(Collected data)
###

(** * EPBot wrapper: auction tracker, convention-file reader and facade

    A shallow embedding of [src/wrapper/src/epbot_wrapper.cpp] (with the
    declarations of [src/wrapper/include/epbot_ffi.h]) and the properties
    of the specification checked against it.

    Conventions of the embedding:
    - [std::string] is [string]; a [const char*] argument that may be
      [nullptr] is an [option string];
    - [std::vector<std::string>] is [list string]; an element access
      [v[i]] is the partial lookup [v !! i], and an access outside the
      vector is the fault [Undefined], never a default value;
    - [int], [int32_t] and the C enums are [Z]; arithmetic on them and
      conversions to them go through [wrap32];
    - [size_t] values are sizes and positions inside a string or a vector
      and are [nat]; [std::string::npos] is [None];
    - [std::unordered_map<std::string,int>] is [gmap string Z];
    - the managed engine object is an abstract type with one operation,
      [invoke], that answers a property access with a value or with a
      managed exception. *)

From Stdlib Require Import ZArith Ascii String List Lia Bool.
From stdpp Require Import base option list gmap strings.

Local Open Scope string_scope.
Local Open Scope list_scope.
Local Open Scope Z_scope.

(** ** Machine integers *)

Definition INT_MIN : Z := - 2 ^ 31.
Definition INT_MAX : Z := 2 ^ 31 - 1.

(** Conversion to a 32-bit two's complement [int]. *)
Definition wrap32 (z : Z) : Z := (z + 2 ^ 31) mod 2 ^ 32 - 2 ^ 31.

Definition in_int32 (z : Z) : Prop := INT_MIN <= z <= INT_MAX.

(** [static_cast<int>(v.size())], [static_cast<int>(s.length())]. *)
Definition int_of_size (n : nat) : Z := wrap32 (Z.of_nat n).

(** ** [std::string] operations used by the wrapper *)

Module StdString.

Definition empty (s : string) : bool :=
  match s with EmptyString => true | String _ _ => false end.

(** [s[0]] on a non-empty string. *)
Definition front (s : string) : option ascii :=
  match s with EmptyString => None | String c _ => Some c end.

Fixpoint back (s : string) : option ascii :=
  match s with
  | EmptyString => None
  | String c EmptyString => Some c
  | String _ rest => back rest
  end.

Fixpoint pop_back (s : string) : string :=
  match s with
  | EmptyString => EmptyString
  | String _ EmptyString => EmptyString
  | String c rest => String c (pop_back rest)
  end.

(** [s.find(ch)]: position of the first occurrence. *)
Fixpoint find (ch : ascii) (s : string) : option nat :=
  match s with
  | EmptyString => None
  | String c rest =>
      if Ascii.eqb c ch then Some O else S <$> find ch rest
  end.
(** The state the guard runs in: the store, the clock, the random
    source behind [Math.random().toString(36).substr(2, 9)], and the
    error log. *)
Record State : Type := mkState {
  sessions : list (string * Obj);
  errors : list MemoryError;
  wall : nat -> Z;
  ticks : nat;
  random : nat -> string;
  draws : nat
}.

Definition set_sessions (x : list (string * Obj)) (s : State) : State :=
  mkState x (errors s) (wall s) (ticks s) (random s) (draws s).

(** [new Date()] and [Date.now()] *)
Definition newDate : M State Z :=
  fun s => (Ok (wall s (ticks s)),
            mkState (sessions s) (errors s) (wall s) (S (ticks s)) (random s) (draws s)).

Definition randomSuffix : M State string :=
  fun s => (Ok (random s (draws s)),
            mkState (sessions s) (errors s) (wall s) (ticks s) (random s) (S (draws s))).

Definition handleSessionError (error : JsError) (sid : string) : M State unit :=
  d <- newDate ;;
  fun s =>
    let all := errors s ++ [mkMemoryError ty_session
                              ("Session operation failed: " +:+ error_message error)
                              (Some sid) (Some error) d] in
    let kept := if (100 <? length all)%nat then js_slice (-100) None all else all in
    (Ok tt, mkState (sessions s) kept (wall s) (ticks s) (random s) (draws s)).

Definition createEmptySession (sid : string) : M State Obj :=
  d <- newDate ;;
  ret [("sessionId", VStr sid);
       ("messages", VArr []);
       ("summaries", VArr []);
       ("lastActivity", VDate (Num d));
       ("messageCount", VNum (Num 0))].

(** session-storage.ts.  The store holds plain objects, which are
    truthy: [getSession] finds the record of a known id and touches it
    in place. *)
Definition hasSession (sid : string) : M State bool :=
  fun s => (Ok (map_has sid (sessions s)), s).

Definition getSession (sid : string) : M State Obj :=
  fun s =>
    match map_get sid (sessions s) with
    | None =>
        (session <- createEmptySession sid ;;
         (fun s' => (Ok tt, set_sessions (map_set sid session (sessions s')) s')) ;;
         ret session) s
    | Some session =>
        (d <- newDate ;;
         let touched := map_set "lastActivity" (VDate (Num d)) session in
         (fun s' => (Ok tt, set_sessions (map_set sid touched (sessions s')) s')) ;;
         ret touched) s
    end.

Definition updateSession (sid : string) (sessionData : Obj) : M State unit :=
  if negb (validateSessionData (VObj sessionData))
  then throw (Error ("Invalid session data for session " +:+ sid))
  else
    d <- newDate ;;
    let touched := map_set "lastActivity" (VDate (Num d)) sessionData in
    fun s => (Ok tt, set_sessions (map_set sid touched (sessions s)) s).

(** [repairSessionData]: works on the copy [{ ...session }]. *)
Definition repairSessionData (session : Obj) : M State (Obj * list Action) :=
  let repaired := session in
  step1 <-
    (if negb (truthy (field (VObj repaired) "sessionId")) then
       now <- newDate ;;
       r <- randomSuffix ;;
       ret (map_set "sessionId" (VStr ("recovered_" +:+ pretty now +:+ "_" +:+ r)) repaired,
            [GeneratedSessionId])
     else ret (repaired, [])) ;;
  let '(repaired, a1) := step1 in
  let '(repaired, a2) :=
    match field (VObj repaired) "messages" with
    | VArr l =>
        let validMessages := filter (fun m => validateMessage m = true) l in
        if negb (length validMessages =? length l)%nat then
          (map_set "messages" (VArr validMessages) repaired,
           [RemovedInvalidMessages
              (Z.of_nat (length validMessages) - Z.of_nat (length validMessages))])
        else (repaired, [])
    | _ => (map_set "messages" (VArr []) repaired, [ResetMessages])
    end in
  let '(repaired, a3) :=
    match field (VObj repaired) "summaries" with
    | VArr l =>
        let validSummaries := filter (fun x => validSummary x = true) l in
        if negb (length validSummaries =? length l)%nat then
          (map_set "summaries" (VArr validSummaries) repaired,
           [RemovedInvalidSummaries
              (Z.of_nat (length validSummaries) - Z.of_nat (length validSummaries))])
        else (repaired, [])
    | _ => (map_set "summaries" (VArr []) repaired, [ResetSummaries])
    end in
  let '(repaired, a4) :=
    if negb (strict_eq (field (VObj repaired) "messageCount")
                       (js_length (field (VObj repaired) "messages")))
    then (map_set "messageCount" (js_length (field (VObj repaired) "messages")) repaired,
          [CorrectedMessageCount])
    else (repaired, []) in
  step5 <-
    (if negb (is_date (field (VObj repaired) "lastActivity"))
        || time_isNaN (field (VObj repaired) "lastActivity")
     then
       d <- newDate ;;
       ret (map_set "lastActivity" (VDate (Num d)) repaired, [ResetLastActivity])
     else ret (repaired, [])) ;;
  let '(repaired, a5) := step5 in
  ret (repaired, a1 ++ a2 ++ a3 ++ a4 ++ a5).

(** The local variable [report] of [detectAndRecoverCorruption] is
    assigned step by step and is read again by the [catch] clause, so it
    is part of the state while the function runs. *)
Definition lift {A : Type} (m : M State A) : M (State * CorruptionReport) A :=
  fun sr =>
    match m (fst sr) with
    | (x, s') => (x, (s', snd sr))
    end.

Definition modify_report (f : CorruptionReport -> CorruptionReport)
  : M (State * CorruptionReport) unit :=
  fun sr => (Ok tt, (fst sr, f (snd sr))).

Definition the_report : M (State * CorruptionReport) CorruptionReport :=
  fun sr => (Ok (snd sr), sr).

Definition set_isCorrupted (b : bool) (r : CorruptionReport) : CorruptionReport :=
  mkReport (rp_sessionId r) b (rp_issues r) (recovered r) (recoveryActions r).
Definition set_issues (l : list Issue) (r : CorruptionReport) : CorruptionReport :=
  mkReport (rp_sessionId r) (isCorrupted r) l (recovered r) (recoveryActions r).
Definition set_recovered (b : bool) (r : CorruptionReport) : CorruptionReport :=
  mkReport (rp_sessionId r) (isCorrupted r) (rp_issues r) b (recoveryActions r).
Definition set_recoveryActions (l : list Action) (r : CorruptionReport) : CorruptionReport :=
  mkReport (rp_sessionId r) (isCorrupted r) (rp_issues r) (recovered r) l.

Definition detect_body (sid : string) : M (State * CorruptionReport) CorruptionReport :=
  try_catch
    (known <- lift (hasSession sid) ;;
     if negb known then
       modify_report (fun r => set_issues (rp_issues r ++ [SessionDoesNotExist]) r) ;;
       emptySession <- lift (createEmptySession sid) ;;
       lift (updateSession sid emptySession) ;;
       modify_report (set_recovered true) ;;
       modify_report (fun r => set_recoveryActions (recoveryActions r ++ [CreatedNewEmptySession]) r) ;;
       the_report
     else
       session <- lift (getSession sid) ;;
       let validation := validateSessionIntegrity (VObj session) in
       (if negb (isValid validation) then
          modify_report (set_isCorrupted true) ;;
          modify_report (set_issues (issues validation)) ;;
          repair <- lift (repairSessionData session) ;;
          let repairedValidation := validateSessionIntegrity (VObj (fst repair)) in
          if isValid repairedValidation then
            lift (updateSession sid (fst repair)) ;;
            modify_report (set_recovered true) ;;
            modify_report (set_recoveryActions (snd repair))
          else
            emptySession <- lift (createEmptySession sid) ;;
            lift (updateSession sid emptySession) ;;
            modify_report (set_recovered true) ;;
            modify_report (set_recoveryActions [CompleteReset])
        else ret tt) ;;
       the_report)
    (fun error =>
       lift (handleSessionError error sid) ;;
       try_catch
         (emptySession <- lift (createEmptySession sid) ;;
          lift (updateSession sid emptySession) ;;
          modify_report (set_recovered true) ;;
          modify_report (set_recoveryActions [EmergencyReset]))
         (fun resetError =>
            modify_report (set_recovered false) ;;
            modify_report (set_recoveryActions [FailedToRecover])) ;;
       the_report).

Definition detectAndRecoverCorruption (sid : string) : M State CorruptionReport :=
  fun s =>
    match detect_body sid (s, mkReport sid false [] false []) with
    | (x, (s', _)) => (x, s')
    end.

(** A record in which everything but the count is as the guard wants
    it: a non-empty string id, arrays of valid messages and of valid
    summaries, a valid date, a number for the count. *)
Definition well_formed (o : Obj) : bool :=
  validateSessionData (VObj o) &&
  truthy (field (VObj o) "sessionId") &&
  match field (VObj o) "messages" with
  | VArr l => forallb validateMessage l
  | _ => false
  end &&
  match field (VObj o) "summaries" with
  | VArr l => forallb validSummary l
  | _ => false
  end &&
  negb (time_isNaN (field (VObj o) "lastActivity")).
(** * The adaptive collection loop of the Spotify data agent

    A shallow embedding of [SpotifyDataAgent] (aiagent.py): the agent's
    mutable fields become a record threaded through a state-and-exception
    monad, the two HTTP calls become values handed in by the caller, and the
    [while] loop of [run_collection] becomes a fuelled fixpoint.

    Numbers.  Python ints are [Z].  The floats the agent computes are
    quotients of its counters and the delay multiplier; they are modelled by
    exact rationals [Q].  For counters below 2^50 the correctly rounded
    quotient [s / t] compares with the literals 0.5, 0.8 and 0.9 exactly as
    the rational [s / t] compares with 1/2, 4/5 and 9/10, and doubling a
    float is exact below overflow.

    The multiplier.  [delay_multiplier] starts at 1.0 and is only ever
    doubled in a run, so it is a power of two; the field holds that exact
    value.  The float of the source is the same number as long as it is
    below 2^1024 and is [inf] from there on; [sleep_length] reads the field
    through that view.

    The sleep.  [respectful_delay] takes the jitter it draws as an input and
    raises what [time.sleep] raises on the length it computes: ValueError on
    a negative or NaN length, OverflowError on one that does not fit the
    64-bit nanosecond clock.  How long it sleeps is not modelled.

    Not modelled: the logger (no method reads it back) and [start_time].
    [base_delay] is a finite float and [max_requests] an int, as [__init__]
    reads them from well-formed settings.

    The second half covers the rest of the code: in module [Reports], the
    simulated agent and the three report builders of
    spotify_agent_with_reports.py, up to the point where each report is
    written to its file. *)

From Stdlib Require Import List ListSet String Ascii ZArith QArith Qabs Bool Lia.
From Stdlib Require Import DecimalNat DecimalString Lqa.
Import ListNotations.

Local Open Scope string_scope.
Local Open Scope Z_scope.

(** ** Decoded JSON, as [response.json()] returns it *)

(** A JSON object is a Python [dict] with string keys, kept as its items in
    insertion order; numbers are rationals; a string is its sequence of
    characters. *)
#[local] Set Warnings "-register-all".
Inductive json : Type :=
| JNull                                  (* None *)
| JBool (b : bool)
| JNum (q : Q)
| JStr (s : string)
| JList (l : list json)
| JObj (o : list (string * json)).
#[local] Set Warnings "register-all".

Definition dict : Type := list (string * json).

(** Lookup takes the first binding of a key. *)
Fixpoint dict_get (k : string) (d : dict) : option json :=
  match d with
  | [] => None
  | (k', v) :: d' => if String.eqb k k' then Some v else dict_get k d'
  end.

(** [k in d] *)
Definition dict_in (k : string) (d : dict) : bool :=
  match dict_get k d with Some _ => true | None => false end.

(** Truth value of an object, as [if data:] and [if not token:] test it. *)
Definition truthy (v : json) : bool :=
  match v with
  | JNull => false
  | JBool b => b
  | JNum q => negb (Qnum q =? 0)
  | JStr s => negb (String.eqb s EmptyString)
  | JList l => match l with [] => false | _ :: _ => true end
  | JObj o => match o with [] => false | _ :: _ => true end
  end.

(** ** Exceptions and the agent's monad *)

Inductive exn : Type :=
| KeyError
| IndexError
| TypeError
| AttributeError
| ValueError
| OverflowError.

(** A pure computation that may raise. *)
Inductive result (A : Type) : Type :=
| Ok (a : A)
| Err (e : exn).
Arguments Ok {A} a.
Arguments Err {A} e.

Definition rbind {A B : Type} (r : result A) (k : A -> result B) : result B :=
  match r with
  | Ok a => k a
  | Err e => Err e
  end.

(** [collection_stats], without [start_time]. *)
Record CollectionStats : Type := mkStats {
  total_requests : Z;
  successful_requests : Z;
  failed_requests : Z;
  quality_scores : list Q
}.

###

DIRECTIONS → Reproduce each line of the records in which the word "rest" appears.

EXERCISE RESULT →
  | String _ rest => back rest
  | String c rest => String c (pop_back rest)
  | String c rest =>
      if Ascii.eqb c ch then Some O else S <$> find ch rest
    The second half covers the rest of the code: in module [Reports], the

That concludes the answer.